Bab 2

521 40 0
                                    

Saat turun dari kereta kuda, Marina sudah menunggu ku tepat di depan pintu utama. Dia dengan cepat berlari ke arah ku, lalu kami berbincang sebentar. Kami sudah memasuki kamar tidur ku, aku dengan lemas aku menjatuhkan tubuh ku ke sofa.

"Nona, anda kenapa? Lemas sekali" Aku menghembuskan nafas pelan dan sedikit berat sebelum menatap Marina dengan tatapan memelas.

Saat itu juga Marina sedang menyeduh teh di dalam teko. Dia membawa teko dan secangkir gelas pada ku, lalu menuangkannya.

"Aku di angkat Kaisar menjadi ksatria Putra Mahkota" Marina menutup mulutnya terkejut dengan kedua tangannya, aku bersyukur dia menaruh teko sebelumnya. "Oh astaga, Nona. Pantas saja sedari tadi anda sangat lemas, jadi ini alasannya"

Aku mengangguk. Sebenarnya bukannya tidak mau, tetapi Raphael itu terkadang saat dia pulang dari Akademinya, dia akan mengganggu ku. Seperti dua tahun lalu, dia mengambil pedang ku diam-diam saat aku sedang berbicara dengan Oliver.

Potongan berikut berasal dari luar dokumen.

(** X22.  Page navigation from page [n], pages counting from 1 (and below [2 ^ 53],
    where adding 1 is exact): [nextPage] moves to
    page [n + 1] and requests it, whatever the number of results;
    [prevPage] does nothing on page 1 and otherwise moves to page [n - 1] and
    requests it; [goToPage] with a falsy page (0, say) stores that page but
    requests the page that was current. *)
Theorem page_navigation (st : state) (q : string) (n : Z) :
  query st = VStr q -> trim q <> "" ->
  reserved_free (filters st) = true ->
  currentPage st = int n -> (1 <= n < 2 ^ 53)%Z ->
  (currentPage (nextPage repoId st) = int (n + 1)
   /\ exists r,
        in_flight (nextPage repoId st) = (in_flight st ++ [(issued st, r)])%list
        /\ get (Api.body r) "page" = int (n + 1))
  /\ (n = 1%Z -> prevPage repoId st = Some st)
  /\ ((1 < n)%Z ->
      exists st',
        prevPage repoId st = Some st'
        /\ currentPage st' = int (n - 1)
        /\ exists r,
             in_flight st' = (in_flight st ++ [(issued st, r)])%list
             /\ get (Api.body r) "page" = int (n - 1))
  /\ (forall page,
        truthy page = false ->
        currentPage (goToPage repoId st page) = page
        /\ exists r,
             in_flight (goToPage repoId st page)
             = (in_flight st ++ [(issued st, r)])%list
             /\ get (Api.body r) "page" = int n).
Proof.
  intros Hquery Hq Hfree Hpage [Hn Hsafe].
  assert (Hreq : forall page,
    get (Api.body (hook_request repoId st (trim q) (VObj [("page", page)]))) "page"
    = or_else (or_else page (int n)) (int 1)).
  { intros page.
    destruct (hook_request_params st (trim q) (VObj [("page", page)]))
      as [_ [_ H3]]; [exact Hfree|].
    rewrite H3. cbn [get_opt nullish get lookup String.eqb Ascii.eqb Bool.eqb].
    now rewrite Hpage. }
  assert (Htruthy : forall m, (1 <= m)%Z -> or_else (or_else (int m) (int n)) (int 1) = int m).
  { intros m Hm.
    assert (Ht : truthy (int m) = true).
    { unfold int. cbn [truthy]. apply negb_true_iff, Z.eqb_neq. lia. }
    unfold or_else. now rewrite Ht, Ht. }
  split; [|split; [|split]].
  - unfold nextPage. rewrite Hquery, Hpage.
    unfold plus, int. cbn [ToPrimitive ToNumber_primitive bind].
    rewrite Num_add_int by lia.
    rewrite search_nonblank by assumption. cbn [setCurrentPage currentPage in_flight].
    split; [reflexivity|]. eexists. split; [reflexivity|].
    change (VNum (Num (n + 1) 0)) with (int (n + 1)).
    rewrite Hreq. apply Htruthy. lia.
  - intros ->. unfold prevPage. rewrite Hpage. reflexivity.
  - intros Hgt. unfold prevPage. rewrite Hpage, Hquery.
    unfold ToNumber, int. cbn [ToPrimitive ToNumber_primitive bind].
    rewrite Num_ltb_int by lia. apply Z.ltb_lt in Hgt. rewrite Hgt.
    cbn [Num_neg]. rewrite Num_add_int by lia.
    replace (n + - (1))%Z with (n - 1)%Z by lia.
    rewrite search_nonblank by assumption. eexists. split; [reflexivity|].
    cbn [setCurrentPage currentPage in_flight].
    split; [reflexivity|]. eexists. split; [reflexivity|].
    change (VNum (Num (n - 1) 0)) with (int (n - 1)).
    rewrite Hreq. apply Z.ltb_lt in Hgt. apply Htruthy. lia.
  - intros page Hfalsy. unfold goToPage. rewrite Hquery.
    rewrite search_nonblank by assumption. cbn [setCurrentPage currentPage in_flight].
    split; [reflexivity|]. eexists. split; [reflexivity|].
    rewrite Hreq. unfold or_else at 2. rewrite Hfalsy.
    assert (Ht : truthy (int n) = true).
    { unfold int. cbn [truthy]. apply negb_true_iff, Z.eqb_neq. lia. }
    unfold or_else. now rewrite Ht.
Qed.

End SearchSessionMore.
(** [Endpoint & BlockingTriggered]. *)
Record BlockingEndpoint := MkBlockingEndpoint {
  b_id : string;
  b_project : string;
  b_uri : option string;
  blockingTrigger : BlockingTrigger;
}.

(** [resourceOptions.identityPlatform]: the merged flags. *)
Record IdentityPlatformOptions := MkIdentityPlatformOptions {
  ip_accessToken : bool;
  ip_idToken : bool;
  ip_refreshToken : bool;
}.

Record ResourceOptions := MkResourceOptions {
  identityPlatform : option IdentityPlatformOptions;
}.

(** Modelled from the spec: the [Backend] type and [allEndpoints] are
    declared in [deploy/functions/backend], which is not part of this
    file's source; the spec describes a backend as a collection of
    endpoints plus shared resource options. *)
Record Backend := MkBackend {
  endpoints : list Endpoint;
  resourceOptions : ResourceOptions;
}.

Definition allEndpoints (b : Backend) : list Endpoint := endpoints b.

Definition isBlockingTriggered (ep : Endpoint) : bool :=
  match trigger ep with
  | BlockingTriggered _ => true
  | OtherTriggered => false
  end.

(** The cast [as (Endpoint & BlockingTriggered)]: defined on the endpoints
    [isBlockingTriggered] accepts. *)
Definition asBlocking (ep : Endpoint) : option BlockingEndpoint :=
  match trigger ep with
  | BlockingTriggered bt => Some (MkBlockingEndpoint (id ep) (project ep) (uri ep) bt)
  | OtherTriggered => None
  end.
(** * Zero-touch provisioning: console automation and workflow state machine

    A shallow embedding of the Python package [ztp] (modules
    [ssh_manager], [orchestrator] and [netbox_client]) and of the script
    [zero_touch_provision], together with the properties its
    specification states about it and further properties of the code.

    Conventions of the embedding.
    - A Python [str] is a Rocq [string]; every character is read as a code
      point below 256.  [Py] gives the string methods the code calls
      ([lower], [strip], [in], [replace], comparison).
    - The standard [re] module is embedded as a backtracking matcher
      ([Re]); the patterns are parsed from the very pattern texts of the
      source.
    - Exceptions are values of [exn] (a class and its message); code that
      raises returns [Raise e].  Only exceptions derived from [Exception]
      are modelled; an interrupt from the keyboard is not.
    - The loop of [execute_device_command] is a function of the sequence
      of reads of the channel; its clock counts the seconds slept, and a
      reading of the clock comes a little after the sleep before it.  The
      loop is run with fuel, since it need not end.  Sending on the
      channel is taken not to fail there.
    - For the orchestrator the outside world (NetBox, paramiko, the
      device behind the console) is an oracle that answers each external
      call, [execute_device_command] included, by a value or by an
      exception; the calls made are recorded in a trace. *)

From Stdlib Require Import String Ascii List ZArith Lia Bool Arith PeanoNat.
From Stdlib Require Import DecimalString.
Import ListNotations.
Open Scope string_scope.
Open Scope nat_scope.

(* ================================================================== *)
(** ** Python strings *)

Module Py.

Definition code (c : ascii) : nat := nat_of_ascii c.

Definition between (lo hi n : nat) : bool := (lo <=? n) && (n <=? hi).

(** [str.isspace] on one character; also the class [\s] of [re]. *)
Definition isspace (c : ascii) : bool :=
  let n := code c in
  between 9 13 n || between 28 32 n || (n =? 133) || (n =? 160).
(** The kernel, one integration at a time. *)
Lemma arm_kernel_lookup (data : cube) (uvd : coords) (npix uvres : Z)
    (grids : uvgrid) (i : nat) :
  for_range (length (data !!! 0%nat)) (fun j =>
    for_range (length ((data !!! 0%nat) !!! 0%nat)) (fun k grids =>
      let uvbl := py_int (scaled uvd uvres j k) in
      if np_abs_bool (uvbl <? npix / 2)
      then
        let uvmod := uvbl mod npix in
        for_range (length data) (fun i =>
          for_range (length (((data !!! 0%nat) !!! 0%nat) !!! 0%nat))
            (fun l grids =>
               upd2 (fun c => cadd c (get4 data i j k l))
                    i (Z.to_nat uvmod) grids)) grids
      else grids)) grids !! i
  = if decide (i < length data)%nat
    then arm_row data uvd npix uvres i <$> grids !! i
    else grids !! i.
Proof.
  unfold arm_row, shape4.
  set (npol := length (((data !!! 0%nat) !!! 0%nat) !!! 0%nat)).
  assert (Hbody : forall j k gs,
    (let uvbl := py_int (scaled uvd uvres j k) in
     if np_abs_bool (uvbl <? npix / 2)
     then
       let uvmod := uvbl mod npix in
       for_range (length data) (fun i =>
         for_range npol (fun l grids =>
           upd2 (fun c => cadd c (get4 data i j k l))
                i (Z.to_nat uvmod) grids)) gs
     else gs) !! i
    = if decide (i < length data)%nat
      then (fun row =>
              let uvbl := py_int (scaled uvd uvres j k) in
              if np_abs_bool (uvbl <? npix / 2)
              then for_range npol (fun l row =>
                     alter (fun c => cadd c (get4 data i j k l))
                           (Z.to_nat (uvbl mod npix)) row) row
              else row) <$> gs !! i
      else gs !! i).
  { intros j k gs. cbv zeta.
    destruct (np_abs_bool (py_int (scaled uvd uvres j k) <? npix / 2)).
    - erewrite for_range_ext.
      2:{ intros i' s _. unfold upd2. apply for_range_alter. }
      apply (lookup_for_range_alter (length data) i
               (fun i' row => for_range npol
                  (fun l row => alter (fun c => cadd c (get4 data i' j k l))
                                  (Z.to_nat (py_int (scaled uvd uvres j k) mod npix))
                                  row) row)).
    - destruct (decide (i < length data)%nat); [|reflexivity].
      now destruct (gs !! i). }
  destruct (decide (i < length data)%nat) as [Hi|Hi].
  - apply lookup_for_range. intros j gs.
    apply lookup_for_range. intros k gs'.
    now rewrite Hbody.
  - apply lookup_for_range_id. intros j gs.
    apply lookup_for_range_id. intros k gs'.
    now rewrite Hbody.
Qed.
Lemma safe_env_refers (copy l : loc) : refers_to (safe_env copy) l -> l = copy.
Proof.
  intros [x Hx]. unfold safe_env in Hx.
  repeat (rewrite lookup_insert in Hx; case_decide; [congruence|]).
  by rewrite lookup_empty in Hx.
Qed.

Lemma empty_refers (l : loc) : ~ refers_to ∅ l.
Proof. intros [x Hx]. by rewrite lookup_empty in Hx. Qed.

Section Executor.
Context {world : Type}.
Variable py_exec : interpreter world.

Lemma later_trans (s1 s2 s3 : store * world) :
  later py_exec s1 s2 -> later py_exec s2 s3 -> later py_exec s1 s3.
Proof.
  induction 1; [done|..]; intros H3.
  - eapply later_Figure; eauto.
  - eapply later_DataFrame; eauto.
  - eapply later_str; eauto.
Qed.



(** The state a call leaves is reached from the state [exec] left by the
    tests and conversions of the call. *)
Lemma execute_later
    (code : string) (df : loc) (st : store) (s' : store * world) :
  returned_state (execute_analysis_code py_exec code df st) = Some s' ->
  exists s,
    state_after (exec py_exec code ∅ (safe_env (length st))
                   (st ++ [default [] (st !! df)])) = Some s /\
    later py_exec s s'.
Proof.
  unfold execute_analysis_code, df_copy.
  destruct (exec py_exec _ _ _ _) as [env st2 w2|e st2 w2|]; [| |done].
  - intros H. exists (st2, w2). split; [done|].
    destruct (isinstance_Figure py_exec _ st2 w2) as [[] st3 w3|e st3 w3|] eqn:Ef;
      [| | |done].
    + injection H as <-. eapply later_Figure; [by rewrite Ef|]. constructor.
    + eapply later_Figure; [by rewrite Ef|].
      destruct (isinstance_DataFrame py_exec _ st3 w3) as [[] st4 w4|e st4 w4|] eqn:Ed;
        [| | |done]; injection H as <-;
        (eapply later_DataFrame; [by rewrite Ed|]; constructor).
    + injection H as <-. eapply later_Figure; [by rewrite Ef|]. constructor.
  - intros H. exists (st2, w2). split; [done|].
    destruct (exn_is_Exception e); [|injection H as <-; constructor].
    destruct (str_of py_exec e st2 w2) as [text st3 w3|e' st3 w3|] eqn:Es; [| |done];
      injection H as <-; (eapply later_str; [by rewrite Es|]; constructor).
Qed.




(** The frame of the caller after a call, for a confined interpreter. *)
Lemma execute_keeps_frame
    (code : string) (df : loc) (st st' : store) (w' : world) :
  confined py_exec -> df < length st ->
  returned_state (execute_analysis_code py_exec code df st) = Some (st', w') ->
  st' !! df = st !! df.
Proof.
  intros Hconf Hdf H. apply execute_later in H as (s & Hs & Hl).
  rewrite (Hconf _ _ _ _ df _ _ _ Hs Hl).
  - by apply lookup_app_l.
  - rewrite length_app. simpl. lia.
  - apply empty_refers.
  - intros Hr. apply safe_env_refers in Hr. lia.
Qed.

Lemma returned_store_state {A : Type} (r : returned world A) (st' : store) :
  returned_store r = Some st' -> exists w', returned_state r = Some (st', w').
Proof. destruct r; simpl; intros [= <-]; eauto. Qed.

(** C9.  Whatever the executed code does to frames through the handles it
    holds, the caller's frame is the same after the call as before it: the
    code is given a copy at a new address. *)
Theorem caller_dataframe_is_unchanged
    (code : string) (df : loc) (st st' : store) :
  confined py_exec ->
  df < length st ->
  returned_store (execute_analysis_code py_exec code df st) = Some st' ->
  st' !! df = st !! df.
Proof.
  intros Hconf Hdf H. apply returned_store_state in H as [w' H].
  by eapply execute_keeps_frame.
Qed.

Kembali, aku menghela nafas pelan, juga gusar. Marina mencoba menghibur ku dengan sebuah kabar baru. "Nona, dua hari lagi. Debutante Putri Seraphine, anda tau bukan, Putri Seraphine?" Aku mengangguk.

Siapa yang tidak kenal dengan anak bungsu dari Kaisar, Seraphine De Lavoum. Sekaligus adik dari Raphael. Aku memijat pelipis ku, ini menjadi semakin pusing. "Sudahlah, Nona. Lebih baik anda tidur saja, biarkan saya yang mengemasi barang-barang anda" Aku menggeleng, biarkan aku saja. Marina menyetujuinya.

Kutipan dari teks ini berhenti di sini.